Phantom Thread (2017) © Universal Pictures
Phantom Thread (2017) © Universal Pictures

4. Boogie Nights (1997)

With Boogie Nights, Anderson announced himself as one of the most ambitious directors of his generation. Following a ragtag family of adult film actors and filmmakers across the 1970s and ’80s, Anderson approaches the subject matter not with mockery but with empathy. Beneath the glamour are characters seeking love, validation, and a place to belong on the fringes of Hollywood.

Anderson deploys his knack for soundtracks, stimulating with period-perfect hits, amplifying the shift from the sunny hedonism of the ’70s to the cocaine-fuelled despair of the ’80s. By the time the film closes on Diggler’s (Mark Wahlberg) infamous mirror monologue, it’s clear that Boogie Nights is less about pornography than about the fragile line between reinvention and delusion. It’s Anderson’s most exuberant film, but also one of his most tragic, a portrait of people dreaming big in a world that has little patience for their vulnerabilities.

3. Magnolia (1999)

Magnolia is Paul Thomas Anderson at his most operatic, a sprawling, three-hour mosaic of intersecting lives set against the backdrop of the San Fernando Valley. A major ensemble piece where each story, though separate, echoes the others in themes of regret and abuse. By weaving them together, Anderson creates a tapestry of human suffering and resilience that feels deeply intimate.

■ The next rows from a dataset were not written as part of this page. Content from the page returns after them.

Lemma lookup_slices_insert l i x k :
  (i <= length l)%nat ->
  slices_insert l i x !! k =
    if decide (k < i)%nat then l !! k else if decide (k = i) then Some x else l !! pred k.
Proof.
  intros Hi. unfold slices_insert.
  destruct (decide (k < i)%nat) as [Hlt|Hge].
  - rewrite lookup_app_l by (rewrite length_take; lia). by rewrite lookup_take_lt.
  - rewrite lookup_app_r by (rewrite length_take; lia). rewrite length_take, Nat.min_l by done.
    case_decide as E; [subst; by rewrite Nat.sub_diag|].
    replace (k - i)%nat with (S (pred k - i)) by lia.
    change ((x :: drop i l) !! S ?j) with (drop i l !! j). rewrite lookup_drop. f_equal. lia.
Qed.

Lemma Insert_rep rb l i v :
  rep rb l ->
  if decide (0 <= i <= zlen l) then
    if decide (zlen l < size rb) then
      exists rb', Insert rb i v = Ret (None, rb') /\ rep rb' (slices_insert l (Z.to_nat i) v) /\
        size rb' = size rb
    else Insert rb i v = Ret (Some ErrRingBufferFull, rb)
  else Insert rb i v = Ret (Some ErrIndexOutOfRange, rb).
Proof.
  intros Hr. pose proof Hr as []. pose proof (zlen_nonneg l). unfold Insert.
  rewrite (Size_rep _ _ Hr), Z.gtb_ltb.
  destruct (Z.ltb_spec i 0), (Z.ltb_spec (zlen l) i); cbn [orb]; case_decide; try lia; try done.
  rewrite rep_full0. destruct (Z.eqb_spec (zlen l) (size rb)); case_decide; try lia; [done|].
  rewrite go_rem_ok by lia. cbn [mbind go_bind]. fold (wrap (start rb) (size rb) i).
  destruct (shift_slots (Z.to_nat (zlen l - i)) (zlen l) rb) as (d & -> & Hz & Hsl); try done; try lia.
  cbn [mbind go_bind]. rewrite data_set_ok by done. cbn [mbind go_bind].
  destruct (advance_end_rep rb l (<[Z.to_nat (wrap (start rb) (size rb) i) := Some v]> d)
    (slices_insert l (Z.to_nat i) v)) as (rb' & -> & ? & ?); try done.
  - by rewrite zlen_insert.
  - unfold slices_insert. rewrite zlen_app, zlen_cons, zlen_take, zlen_drop by lia. lia.
  - intros k Hk. rewrite slot_set, lookup_slices_insert by (unfold zlen in *; lia).
    case_decide as E.
    + subst k. rewrite decide_False, decide_True by lia. done.
    + rewrite Hsl by done. case_decide.
      * rewrite decide_False, decide_False by lia. rewrite rep_slot0 by lia. f_equal. lia.
      * rewrite rep_slot0 by lia. case_decide; [done|].
        rewrite decide_False by lia.
        rewrite !lookup_ge_None_2; [done| |]; unfold zlen in *; lia.
  - by exists rb'.
Qed.

Lemma NewRingBuffer_rep sz : 0 < sz -> exists rb, NewRingBuffer (A := A) sz = Ret rb /\ rep rb [] /\ size rb = sz.
Proof.
  intros Hs. unfold NewRingBuffer. destruct (Z.ltb_spec sz 0); [lia|].
  eexists. split; [done|]. split; [|done]. constructor; cbn; try done; try lia.
  - unfold zlen. rewrite length_replicate. lia.
  - change (zlen (@nil A)) with 0. symmetry. apply Z.eqb_neq. lia.
  - intros i Hi. unfold slot. pose proof (wrap_range 0 sz i Hs).
    by rewrite lookup_replicate_2 by lia.
Qed.

Lemma Clear_rep rb l : rep rb l -> rep (Clear rb) [].
Proof.
  intros []. destruct (NewRingBuffer_rep (size rb) rep_size0) as (rb' & Hn & Hr & _).
  unfold NewRingBuffer in Hn. destruct (Z.ltb_spec (size rb) 0); [lia|]. by injection Hn as <-.
Qed.
End Inserts.

(** ** Searching and iterating *)

Section Search.
Context {A : Type}.
Implicit Types (rb : RingBuffer A) (l : list A).

(** [cmp] is the comparison with the target; it ascends along [l]: an element
    that is not below the target has none that is not above after it. *)
Definition ascending (cmp : A -> Z) l : Prop :=
  forall i j x y, (i < j)%nat -> l !! i = Some x -> l !! j = Some y -> 0 <= cmp x -> 0 < cmp y.

(** What the search promises: the index of an element equal to the target, or
    the place where it belongs. *)
Definition search_result (cmp : A -> Z) l (r : Z * bool) : Prop :=
  0 <= r.1 <= zlen l /\
  if r.2 then exists x, l !! Z.to_nat r.1 = Some x /\ cmp x = 0
  else (forall i x, (i < Z.to_nat r.1)%nat -> l !! i = Some x -> cmp x < 0) /\
       (forall i x, (Z.to_nat r.1 <= i)%nat -> l !! i = Some x -> 0 < cmp x).

(** A function of the values in the slots; the type assertion panics on nil. *)
Definition on_slot {B} (f : A -> B) (o : option A) : go B :=
  match o with Some x => Ret (f x) | None => Panic end.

What elevates Magnolia beyond melodrama is Anderson’s audacious filmmaking. The famous singalong sequence, in which every character suddenly mouths the lyrics to the same song, is as bold as it is moving, collapsing their disparate experiences into a collective cry for help. And of course, the surreal downpour of frogs near the end serves as a biblical metaphor, breaking the cycle of despair in the most shocking way possible. It’s Anderson in maximalist mode, giving everything he has to the screen and daring viewers to meet him on that wavelength.

2. The Master (2012)

The Master is often regarded as one of PTA’s most enigmatic and haunting works. Focusing on themes of control, it sees Freddie Quell (Joaquin Phoenix), a restless and violent drifter, encounter Lancaster Dodd (Seymour Hoffman), the charismatic leader of a burgeoning philosophical movement. The narrative unfolds elliptically, often leaving viewers adrift in ambiguity, mirroring Freddie’s own instability and Lancaster’s cryptic methods. While some interpret the film as a thinly veiled portrait of Scientology, Anderson avoids direct commentary, instead crafting a story that tackles the universal human craving for faith and guidance.

Visually and sonically, the film is as commanding as its performances. Shot in 65mm, The Master has a timeless, almost mythic quality, with Jonny Greenwood’s eerie score heightening the atmosphere of unease. Moreover, the enigmatic side makes it all the more enthralling, making the film less about answers than about the raw intensity of the connection between two souls who can neither fully part nor truly belong to one another.

The Master (2012) © Annapurna Pictures
The Master (2012) © Annapurna Pictures

1. There Will Be Blood (2007)

Few films this century have felt as monumental as There Will Be Blood. Anchored by Daniel Day-Lewis’s titanic performance as Daniel Plainview (for which he won his second of three Oscars), the film is both a searing indictment of American capitalism and a deeply unsettling portrait of obsession. Plainview’s rise from silver prospector to oil baron is marked not by triumph but by greed and paranoia that gradually consume him. Anderson crafts a narrative of relentless ambition, where, by the end, Plainview becomes a shell of a man and a symbol of unchecked ambition, sitting in a mansion that feels more like a tomb.

The film’s power also lies in its formal rigour. Anderson uses wide, patient shots to emphasise the scale of Plainview’s endeavours, while Jonny Greenwood’s atonal score brings an apocalyptic intensity to even mundane scenes. The famous oil derrick explosion is one of the most astonishing sequences in modern cinema, fusing spectacle with tragedy. Yet the film’s climax, a chilling confrontation in a bowling alley (“I Drink Your Milkshake”), reduces the grand narrative back to its intimate, horrifying essence. There Will Be Blood lingers like a curse, that is unforgettable and uncompromising and is the peak of Paul Thomas Anderson’s filmography.